Avis d’experts : Air Algérie pourra-t-elle vraiment supplanter la RAM en Afrique ?

L’ensemble de la presse algérienne s’est félicitée d’un voyage d’affaires à Dakar de dirigeants d’Air Algérie, qui ouvrira la voie à une association fructueuse avec le transporteur Air Sénégal. Si leur intention est clairement de détrôner la RAM sur le continent, plusieurs experts remettent en question la faisabilité d’un tel défi.

Avis d’experts : Air Algérie pourra-t-elle vraiment supplanter la RAM en Afrique ?

Le 3 avril 2023 à 17h44

Modifié 3 avril 2023 à 21h18

L’ensemble de la presse algérienne s’est félicitée d’un voyage d’affaires à Dakar de dirigeants d’Air Algérie, qui ouvrira la voie à une association fructueuse avec le transporteur Air Sénégal. Si leur intention est clairement de détrôner la RAM sur le continent, plusieurs experts remettent en question la faisabilité d’un tel défi.

"Une délégation d’Air Algérie a rencontré, le 8 mars dernier à Dakar, des responsables d’Air Sénégal pour examiner les moyens de renforcer leur partenariat dans le domaine du transport de passagers du Sénégal vers des destinations internationales, via l’aéroport d’Alger", ont repris en cœur l’APS et plusieurs médias algériens avec des couvertures tout aussi ridicules les unes que les autres, comme "Air Algérie fait trembler la RAM" ou "Air Algérie joue un sale tour à la RAM".

Le défi sera pourtant difficile à relever, selon plusieurs experts et nos confrères de Maghreb Intelligence, si l'on fait le décompte des dessertes africaines respectives des deux compagnies maghrébines.

Comment en effet détrôner la RAM avec l'ambition embryonnaire de faire d'Alger un hub aérien?

Une ambition qui ne date pas d’hier

Le renforcement projeté des vols entre les aéroports d’Alger et de Dakar permettra, selon eux, de lancer de nouvelles liaisons entre le Sénégal et plusieurs destinations européennes et africaines, via une escale dans la capitale algérienne.

Il s'agit de concurrencer directement le hub casablancais de la RAM, devenu une plateforme incontournable de transport aérien entre l’Afrique et le reste du monde.

Si aucune source officielle n’a souhaité réagir à "cette ambition qui n'est pas nouvelle", plusieurs experts aériens rappellent, sous couvert d’anonymat, que ce n’est pas la première fois qu’Air Algérie tentera de mettre un terme à la suprématie de l’opérateur marocain sur le continent, sans aucun succès sur le terrain africain.

Air Algérie opère 60 vols hebdomadaires vers l’Afrique contre 262 pour la RAM

"Comment sa place historique en Afrique pourrait-elle être menacée lorsque l’on sait que la flotte d’Air Algérie compte 55 avions et que celle d’Air Sénégal dispose de six aéronefs contre une cinquantaine pour la RAM ?", s’interroge un expert aérien.
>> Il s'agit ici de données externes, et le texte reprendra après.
(* ===== verification/Reconnect.v ===== *)
(** * What an old connection does to its successor ([src/carrier/socket.rs],
    [src/session/egress.rs])

    [disconnect] aborts the dispatch task only: the read task and the drain task
    of the connection run on, and the flags, the pending table and the hook slot
    they end with belong to the transport, not to the connection. *)
From S2P Require Import Prelude Crc Frame Control Sender Reassemble Errors Stream Transfer.
From S2P Require Import Egress Messages Carrier.

Section reconnect.
Context `{CRC : Crc32} `{JSON : JsonLib} {CODEC : EnvelopeCodec} {DISPLAY : Display}.
Implicit Types (c : Carrier) (cn : Connection).

(** A socket client on connection [k] disconnects, reconnects, and a session
    registers its hooks. *)
Definition reconnected c : Carrier :=
  let c := connect_finish (connect_begin true (carrier_disconnect c)).1 in
  set_hooks (ct_handler c) true c.

Definition on_connection (k : nat) c cn : Prop :=
  ct_client c = true ∧ ct_inline c = false ∧ ct_egress c = Some k ∧
  ct_reader_handle c = Some k ∧ ct_conns c !! k = Some cn.

Lemma disconnected_conn k c cn :
  on_connection k c cn →
  let c' := carrier_disconnect c in
  ct_connected c' = false ∧ ct_client c' = true ∧ ct_pending c' = ∅ ∧
  length (ct_conns c') = length (ct_conns c) ∧
  ∃ cl, ct_conns c' !! k =
    Some (mkConnection (egress_close (load cl (cn_egress cn))) (cn_inbox cn) (cn_reading cn) false).
Proof using Type.
  intros (Hcl & Hin & He & Hr & Hk).
  unfold carrier_disconnect. cbn [ct_egress set_shared set_hooks]. rw He.
  unfold close_conn, on_egress. cbn [ct_conns set_shared set_hooks]. rw Hk.
  cbn [fst ct_reader_handle set_slots store set_shared set_conns set_hooks]. rw Hr.
  cbn [ct_connected ct_client ct_pending ct_conns set_pending set_shared set_tasks set_slots set_conns].
  rw !length_alter. split_and!; try done.
  - unfold egress_close, push_data. cbn. by destruct (eg_running _).
  - eexists. cbn. by rw !list_lookup_alter_eq Hk /= Hin.
Qed.

(** The old connection after the reconnect, and the new one next to it. *)
Lemma reconnected_conns k c cn :
  on_connection k c cn →
  let c' := reconnected c in
  ct_connected c' = true ∧ ct_hooks c' = true ∧ ct_egress c' = Some (length (ct_conns c)) ∧
  (∃ cl, ct_conns c' !! k =
     Some (mkConnection (egress_close (load cl (cn_egress cn))) (cn_inbox cn) (cn_reading cn) false)) ∧
  (∃ new, ct_conns c' !! length (ct_conns c) = Some new ∧ live new = true).
Proof using Type.
  intros Hon. destruct (disconnected_conn k c cn Hon) as (Hc & Hcl & Hp & Hlen & cl & Hold).
  unfold reconnected. set (c1 := carrier_disconnect c) in *. clearbody c1.
  unfold connect_begin. rw Hc Hcl. cbn. rw Hlen. split_and!; try done.
  - exists cl. rw lookup_app_l //. by eapply lookup_lt_Some.
  - eexists. rw -Hlen lookup_app_r // Nat.sub_diag //.
Qed.

Lemma read_stop_effect k failed c cn :
  ct_conns c !! k = Some cn → cn_reading cn = true →
  ct_hooks (read_stop k failed c) = false ∧
  ct_connected (read_stop k failed c) = ct_connected c ∧
  ct_egress (read_stop k failed c) = ct_egress c ∧
  ∀ j, k ≠ j → ct_conns (read_stop k failed c) !! j = ct_conns c !! j.
Proof using Type.
  intros Hk Hr. unfold read_stop. rw Hk Hr. cbn [negb]. split_and!; [done..|].
  intros j Hj. cbn. by apply list_lookup_alter_ne.
Qed.

(** the read task of a disconnected socket detaches its successor's hooks.
    The old read task is not aborted; when it sees the end of its stream (which
    the close of its own writer provokes) after the reconnect, it clears the hook
    slot the session has registered on the new connection, which stays connected
    and live: every further transfer frame is dropped. *)
Theorem stale_reader_detaches k c cn failed :
  on_connection k c cn → cn_reading cn = true →
  let c1 := reconnected c in
  let c2 := read_stop k failed c1 in
  ct_hooks c1 = true ∧ ct_hooks c2 = false ∧ ct_connected c2 = true ∧
  ct_egress c2 = Some (length (ct_conns c)) ∧
  ∃ new, ct_conns c2 !! length (ct_conns c) = Some new ∧ live new = true.
Proof using Type.
  intros Hon Hrd. pose proof Hon as (_ & _ & _ & _ & Hk). apply lookup_lt_Some in Hk.
  destruct (reconnected_conns k c cn Hon) as (Hc & Hh & He & [cl Hold] & new & Hnew & Hl).
  destruct (read_stop_effect k failed (reconnected c) _ Hold Hrd) as (H1 & H2 & H3 & H4).
  cbn zeta. rw H2 H3. split_and!; [exact Hh|exact H1|exact Hc|exact He|].
  exists new. split; [|exact Hl]. rw H4; [lia|exact Hnew].
Qed.

(** The old writer still owes a frame. *)
Definition owes_frame cn : Prop :=
  eg_running (cn_egress cn) = true ∧
  ((eg_control_open (cn_egress cn) = true ∧ ∃ f a rest, eg_control (cn_egress cn) = EFrame f a :: rest) ∨
   eg_control (cn_egress cn) = [] ∧ eg_handles (cn_egress cn) = true ∧
   ∃ f a rest, eg_data (cn_egress cn) = EFrame f a :: rest).

(** Closing the egress queues the marker behind what it owes. *)
Lemma closing_owes c cn inbox reading :
  owes_frame cn →
  owes_frame (mkConnection (egress_close (load c (cn_egress cn))) inbox reading false).
Proof using Type.
  intros [Hr Ho]. unfold owes_frame. cbn [cn_egress]. unfold egress_close, push_data.
  cbn [set_flags load eg_running]. rw Hr.
  cbn [fst mark_closed set_flags set_queues eg_running eg_control eg_control_open eg_data eg_handles].
  split; [exact Hr|]. destruct Ho as [Ho|(Hc & Hh & f & a & rest & Hq)]; [by left|right].
  split; [exact Hc|]. split; [exact Hh|]. rw Hq. by exists f, a, (rest ++ [EClose]).
Qed.

Lemma failed_write_clears k c cn :
  ct_conns c !! k = Some cn → owes_frame cn →
  let c' := drain_conn k false c in
  ct_connected c' = false ∧ ct_closed c' = true ∧ ct_pending c' = ∅ ∧
  ∀ j, k ≠ j → ct_conns c' !! j = ct_conns c !! j.
Proof using Type.
  intros Hk [Hr Ho]. unfold drain_conn, on_egress. rw Hk.
  assert (Hw : ∃ e1, drain_step (load c (cn_egress cn)) false = write_failed e1).
  { unfold drain_step, drain_data. cbn [load eg_running eg_control_open eg_control eg_data eg_handles].
    rw Hr. cbn [negb]. destruct Ho as [[Hco (f & a & rest & ->)]|(-> & Hh & f & a & rest & ->)].
    - rw Hco. by eexists.
    - rw Hh. destruct (eg_control_open (cn_egress cn)); by eexists. }
  destruct Hw as [e1 ->].
  destruct (task_exit_spec (clear_pending (set_flags false true e1))) as (_ & _ & _ & _ & H1 & H2 & H3).
  unfold write_failed. cbn. rw H1 H2 H3. split_and!; try done.
  intros j Hj. by apply list_lookup_alter_ne.
Qed.

(** a write failure of a disconnected socket takes its successor down.  Frames
    queued before [disconnect] are still written afterwards; if that fails once
    the transport has reconnected, the failure marks the transport disconnected,
    fires the close watch and fails every request pending on the new connection,
    whose own tasks are healthy. *)
Theorem stale_writer_disconnects k c cn calls :
  on_connection k c cn → owes_frame cn →
  let c1 := set_pending calls (reconnected c) in
  let c2 := drain_conn k false c1 in
  ct_connected c1 = true ∧ ct_connected c2 = false ∧ ct_closed c2 = true ∧ ct_pending c2 = ∅ ∧
  ∃ new, ct_conns c2 !! length (ct_conns c) = Some new ∧ live new = true.
Proof using Type.
  intros Hon Ho. pose proof Hon as (_ & _ & _ & _ & Hk). apply lookup_lt_Some in Hk.
  destruct (reconnected_conns k c cn Hon) as (Hc & _ & _ & [cl Hold] & new & Hnew & Hl).
  generalize dependent (reconnected c). intros c1 Hc Hold Hnew.
  destruct (failed_write_clears k (set_pending calls c1) _ Hold) as (H1 & H2 & H3 & H4).
  { by apply closing_owes. }
  cbn zeta. split_and!; [exact Hc|exact H1|exact H2|exact H3|].
  exists new. split; [|exact Hl]. rw H4; [lia|exact Hnew].
Qed.

Lemma dispatch_exit_fields k c cn :
  ct_conns c !! k = Some cn →
  ct_connecting (dispatch_exit k c) = ct_connecting c ∧
  ∃ cn', ct_conns (dispatch_exit k c) !! k = Some cn' ∧ cn_dispatching cn' = false.
Proof using Type.
  intros Hk. unfold dispatch_exit, close_conn, on_egress. cbn [ct_conns set_shared]. rw Hk.
  cbn. split; [done|]. eexists. by rw !list_lookup_alter_eq Hk.
Qed.

(** A connection that dies while [connect] is still running is reported as
    connected: the dispatch task's cleanup clears the flag before [connect] sets
    it, and the transport then refuses to reconnect until it is disconnected. *)
Theorem connect_race_marks_connected c fresh :
  ct_connecting c = None → ct_client c = true → ct_connected c = false → ct_inflight c = [] →
  let k := length (ct_conns c) in
  let c1 := (connect_begin true c).1 in
  let c2 := connect_finish (dispatch_step k fresh (read_stop k false c1)) in
  ct_connected c2 = true ∧ (connect_begin true c2).2 = Err AlreadyConnected ∧
  ∃ cn, ct_conns c2 !! k = Some cn ∧ live cn = false.
Proof using Type.
  intros Hcn Hcl Hco Hin k c1. unfold c1, connect_begin. rw Hco Hcl. cbn [andb negb fst].
  set (new := mkConnection _ [] true true). set (c2 := set_slots _ _ _ _ _).
  assert (Hk2 : ct_conns c2 !! k = Some new).
  { cbn. unfold k. by rw lookup_app_r // Nat.sub_diag. }
  unfold read_stop. rw Hk2. cbn [new cn_reading negb cn_inbox]. set (c3 := set_hooks _ _ _).
  assert (Hk3 : ct_conns c3 !! k = Some (set_inbox [] false new)).
  { cbn. rw list_lookup_alter_eq. by rw -[_ !! _]/(ct_conns c2 !! k) Hk2. }
  assert (Hd : dispatch_step k fresh c3 = dispatch_exit k c3).
  { unfold dispatch_step. rw Hk3. cbn. by rw Hin andb_false_r. }
  rw Hd. destruct (dispatch_exit_fields k c3 _ Hk3) as (H1 & cn' & H2 & H3).
  unfold connect_finish. rw H1. cbn [ct_connecting c3 set_hooks upd_conn set_conns c2 set_slots].
  split; [done|]. split; [done|]. exists cn'. split; [exact H2|]. unfold live. by rw H3.
Qed.

(** A request issued while there is no connection leaves its slot behind: the
    call fails, nobody waits for the slot, and it stays in the table. *)
Theorem unconnected_call_leaks_slot faf sid req fresh frame c :
  ct_egress c = None →
  let id := request_id (ct_next_id c) in
  serialize_envelope (Request id sid req) fresh = Ok frame →
  let i := length (ct_calls c) in
  let c' := call_step i (call_start faf sid req fresh c) in
  ct_calls c' !! i = Some (mkCall id faf (Returned (Err NotConnected))) ∧
  is_Some (ct_pending c' !! id).
Proof using Type.
  intros He id Hs i c'. unfold c', call_start. fold id. rw Hs. unfold call_step. cbn.
  rw lookup_app_r // /i Nat.sub_diag. cbn. rw He. cbn. split.
  - rw list_lookup_alter_eq lookup_app_r // Nat.sub_diag //.
  - by rw lookup_insert_eq.
Qed.
End reconnect.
Il insiste sur "l’ancienneté du réseau africain de la compagnie nationale qui a inauguré, en mars 1958, le premier vol Casablanca-Dakar juste après Casablanca-Paris".

Selon notre interlocuteur, avec ses huit destinations africaines dont le Sénégal, la Tunisie, l’Egypte, la Mauritanie, le Mali, le Burkina Faso, le Niger et enfin la Côte d’Ivoire, à une fréquence maximale de cinq vols par semaine, soit moins de 60 liaisons hebdomadaires, Air Algérie aura en effet beaucoup de mal à rattraper sa concurrente, qui couvre 25 pays à travers 262 dessertes par semaine et 901.800 sièges.
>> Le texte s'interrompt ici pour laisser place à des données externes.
Record tables_inv f : Prop := {
  ti_txid : ∀ id l, fs_by_txid f !! id = Some l → ∃ u, idents f !! l = Some (u, id);
  ti_uri : ∀ u l, fs_by_uri f !! u = Some (Ready l) →
    ∃ id, idents f !! l = Some (u, id) ∧ fs_by_txid f !! id = Some l;
  ti_calls : ∀ i u slot l, fs_calls f !! i = Some (HResolved u slot (Ok l)) →
    ∃ id, idents f !! l = Some (u, id);
}.

(** The service never asks for two sinks under one id. *)
Definition distinct_ids f : Prop := NoDup (sv_txid <$> fs_servings f).

Lemma distinct_lookup f l l' u u' id :
  distinct_ids f → idents f !! l = Some (u, id) → idents f !! l' = Some (u', id) → l = l'.
Proof using Type.
  unfold idents. rw !list_lookup_fmap. intros Hd Hl Hl'. apply (NoDup_lookup _ _ _ id Hd);
    rw list_lookup_fmap; [destruct (fs_servings f !! l)|destruct (fs_servings f !! l')];
    try done; unfold ident in *; cbn in *; congruence.
Qed.

(** Steps that add no ready uri and leave the transaction table alone. *)
Lemma tables_frame f f' :
  tables_inv f → fs_by_txid f' = fs_by_txid f →
  (∀ u l, fs_by_uri f' !! u = Some (Ready l) → fs_by_uri f !! u = Some (Ready l)) →
  idents f `prefix_of` idents f' →
  (∀ i u slot l, fs_calls f' !! i = Some (HResolved u slot (Ok l)) →
    (∃ j, fs_calls f !! j = Some (HResolved u slot (Ok l))) ∨ ∃ id, idents f' !! l = Some (u, id)) →
  tables_inv f'.
Proof using Type.
  intros [H1 H2 H3] Ht Hu Hp Hc. split.
  - intros id l. rw Ht. intros (u & Hl)%H1. exists u. by eapply prefix_lookup_Some.
  - intros u l (id & Hl & Hid)%Hu%H2. exists id. rw Ht. split; [by eapply prefix_lookup_Some|done].
  - intros i u slot l [(j & (id & Hl)%H3)|Hid]%Hc; [|done]. exists id. by eapply prefix_lookup_Some.
Qed.

Lemma idents_alter l g f :
  (∀ s, ident (g s) = ident s) → idents (upd_serving l g f) = idents f.
Proof using Type.
  intros Hg. unfold idents, upd_serving. cbn [fs_servings set_servings].
  rw (list_fmap_alter ident g id); [by apply Forall_true|]. by apply list_alter_id.
Qed.

(** A call that goes to a phase which is not the end of a resolve. *)
Lemma tables_phase i h f f' :
  tables_inv f → fs_by_txid f' = fs_by_txid f →
  (∀ u l, fs_by_uri f' !! u = Some (Ready l) → fs_by_uri f !! u = Some (Ready l)) →
  idents f `prefix_of` idents f' → fs_calls f' = fs_calls f →
  (∀ u slot l, h = HResolved u slot (Ok l) → ∃ id, idents f' !! l = Some (u, id)) →
  tables_inv (to_phase i h f').
Proof using Type.
  intros Hi Ht Hu Hp Hc Hh. apply (tables_frame f); try done.
  intros j u slot l Hj. cbn in Hj. rw Hc in Hj.
  destruct (decide (i = j)) as [<-|Hne].
  - apply list_lookup_insert_Some in Hj as [(_ & -> & _)|[? _]]; [|done]. right. by eapply Hh.
  - rw list_lookup_insert_ne // in Hj. left. by exists j.
Qed.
Un PDG interdit de voyager, et la volonté d’acquérir 15 avions à l’origine de plusieurs arrestations

"Sachant qu’elle ne dessert même pas New York, et qu’Air Sénégal le fait à raison de quelques vols par semaine, c’est plutôt le Sénégal qui devrait aider l’Algérie à transporter ses propres ressortissants, ainsi que les nombreux membres de la diaspora africaine qui résident aux Etats-Unis", ironise notre source, ajoutant que le PDG de l’opérateur algérien est interdit de voyager à l’étranger.

Sur l’intention, rendue publique le 22 septembre dernier, d’Air Algérie d’acquérir 15 nouveaux avions qui pourraient menacer la place privilégiée de la RAM sur certaines lignes africaines, notre interlocuteur tient à rappeler que ce n’est pas la première fois qu’une telle annonce est faite... sans jamais aboutir.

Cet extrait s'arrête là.